Perhaps even more closely related to Chinese landscape paintings is Wu's emphasis on breadth rather than depth, as his main compositional elements expand horizontally. Some space is left on the far left side of the canvas, where a small remaining patch of water is painted in pale, diaphanous hues. The misty reaches of this grey haze hint at the rolling clouds and mists and the nebulous distances of traditional Chinese landscapes, and it is the subtlety with which the sense of distance and of rolling waters stretching away beyond the city are implied that relates this aspect of the work to the hazy expanses so often seen in Eastern art. The riverboats at the painting's edge add a dynamic sense of movement and development to the composition; they seem as if they have sailed from a great distance and are just now coming within view to dock at the riverbank below the city. The spatial arrangement of the composition unfolds laterally, much as it does in a handscroll painting, as the center of visual focus is pulled outward so strongly that there is an implied extension even beyond the borders of the canvas. The Chinese handscroll style of composition is basically unknown in Western art; the idea behind handscroll design was to allow the viewer to hold the scroll in one hand and gradually unroll it with the other, enjoying details of the scene that slowly unfolded from right to left. As the scroll opens, the viewer's eyes must shift to follow, so that the view takes on a kind of cinematic sweep and movement, and is dynamic rather than static. The continuous, unending panorama of handscroll paintings implies the passage of time as well, allowing scenes viewed at different times to be incorporated into essentially a single visual space. By adopting a composition that suggests the layout of a Chinese handscroll City Overlooks the Yangtze River also incorporates the unique cosmology of Chinese culture and gives concrete expression to its aesthetic outlook. Such a composition likewise also hints at the gradual passage of time, which helps inject the work with its strong sense of historical occasion and the slow, sweeping passage of time City Overlooks the Yangtze River is somewhat rare among Wu Guanzhong works for its presentation of such a broad and grand prospect; it has an epic character that looks back to the past and forward to the present, and by contrast with Wu's still lifes from the same period, represents an expansion into new territory for the artist.

The Yangtze River holds great cultural significance for the Chinese, stretching as it does across great swaths of Chinese territory, where it witnessed the advances and declines of dynasties and human affairs throughout China's long history.
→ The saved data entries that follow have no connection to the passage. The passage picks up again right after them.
(* ===== verification/Pass.v ===== *)
(** * One pass of a Policy
    ([pass.go], [recommendation_pass.go], [workload_reconcile.go],
    [workload_target.go], [recommendation_cache.go] of [internal/controller])

    The composition of the components: the snapshot's identities are claimed,
    recommended, recorded, and only then applied, and the pass reports what it
    did with each. [World] is what a pass is run in: the answers of the API
    server and of the clock, and the context. The records of a pass run side by
    side, one per identity, and the applies one per member: each gets its own
    answers, so the theorems hold of every interleaving. The
    Kubernetes events of the applies and the logs are not modelled. *)

From S2P Require Import Prelude GoLang GoFloat Quantity Kube PolicyApi WlrApi Owners Shards Resources Signals.
From S2P Require Import Autoscaler Compute OomTrace Inject Patcher Apply Ledger WlrRead WlrWrite Inventory Assemble.
Local Open Scope Z_scope.

(** ** Targets *)
Section Targets.
Context {QO : QuantityOps} {KO : KubeOps}.

(** The object a member of the inventory holds beside its metadata. *)
Inductive memberObject := PodObject (pod : Pod) | KindObject (o : Object).

Record workloadTarget := {
  wt_Member : Apply.Member;
  wt_Name : string;
  wt_Namespace : string;
}.

Definition target_key (t : workloadTarget) : MemberKey :=
  Ledger.Key (mb_Kind (wt_Member t)) (wt_Namespace t) (wt_Name t).

Context (objectOf : WorkloadIdentity → Inventory.Member → memberObject).

Definition targetFromMember (key : WorkloadIdentity) (m : Inventory.Member) (o : Object) : workloadTarget :=
  {| wt_Member :=
       {| mb_Kind := id_OwnerKind key; mb_Object := o; mb_Pods := []; mb_Containers := m_Containers m;
          mb_InitContainers := m_InitContainers m |};
     wt_Name := m_Name m; wt_Namespace := id_Namespace key |}.

(** The targets before the bare pods', and the pods. *)
Definition addTarget (key : WorkloadIdentity) (policyName : string) (acc : list workloadTarget * list Pod)
    (m : Inventory.Member) : list workloadTarget * list Pod :=
  if negb (String.eqb (m_Policy m) policyName) then acc
  else
    match objectOf key m with
    | PodObject pod => (fst acc, snd acc ++ [pod])
    | KindObject o => (fst acc ++ [targetFromMember key m o], snd acc)
    end.

(** The bare pods' object, the newest of them, is a pod like any other to
    [Apply], which reads the pods. *)
Definition targetsOf (id : Inventory.Identity) (policyName : string) : list workloadTarget :=
  let key := Inventory.Key id in
  let '(targets, pods) := foldl (addTarget key policyName) ([], []) (Members id) in
  if bool_decide (pods = []) then targets
  else
    targets ++
      [{| wt_Member :=
            {| mb_Kind := id_OwnerKind key; mb_Object := OtherObj; mb_Pods := pods;
               mb_Containers := Containers id; mb_InitContainers := InitContainers id |};
          wt_Name := id_OwnerName key; wt_Namespace := id_Namespace key |}].

Record passIdentity := {
  w_id : Inventory.Identity;
  w_run : list workloadTarget;
  w_backedOff : list workloadTarget;
}.

Definition fetched (w : passIdentity) : bool :=
  if Departed (w_id w)
  then negb (bool_decide (Containers (w_id w) = [])) || negb (bool_decide (InitContainers (w_id w) = []))
  else negb (bool_decide (w_run w = [])).

(** [mayRun] is the ledger's [MayRun] at the clock's reading for each. *)
Definition workIdentity (mayRun : MemberKey → bool) (policyName : string) (id : Inventory.Identity) : passIdentity :=
  if Departed id then {| w_id := id; w_run := []; w_backedOff := [] |}
  else
    let targets := targetsOf id policyName in
    {| w_id := id; w_run := List.filter (λ t, mayRun (target_key t)) targets;
       w_backedOff := List.filter (λ t, negb (mayRun (target_key t))) targets |}.

Definition workList (mayRun : MemberKey → bool) (policyName : string) (governed : list Inventory.Identity) :
    list passIdentity :=
  map (workIdentity mayRun policyName) governed.
End Targets.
The great poets of the Tang and Song traveled along the Yangtze, viewing the craggy cliffs and scarps along its length and sensing the river's unending flow throughout history, which called to mind for them the tragic shortness of their own lives. Through his presentation of this one scene, Wu Guanzhong conveys much about Chinese culture, the scenes often depicted in its ballads, and its philosophical outlook. City Overlooks the Yangtze River also represents Wu exploring the oil medium more deeply, making new discoveries, and moving it further toward his ideal of incorporating elements of Chinese aesthetics.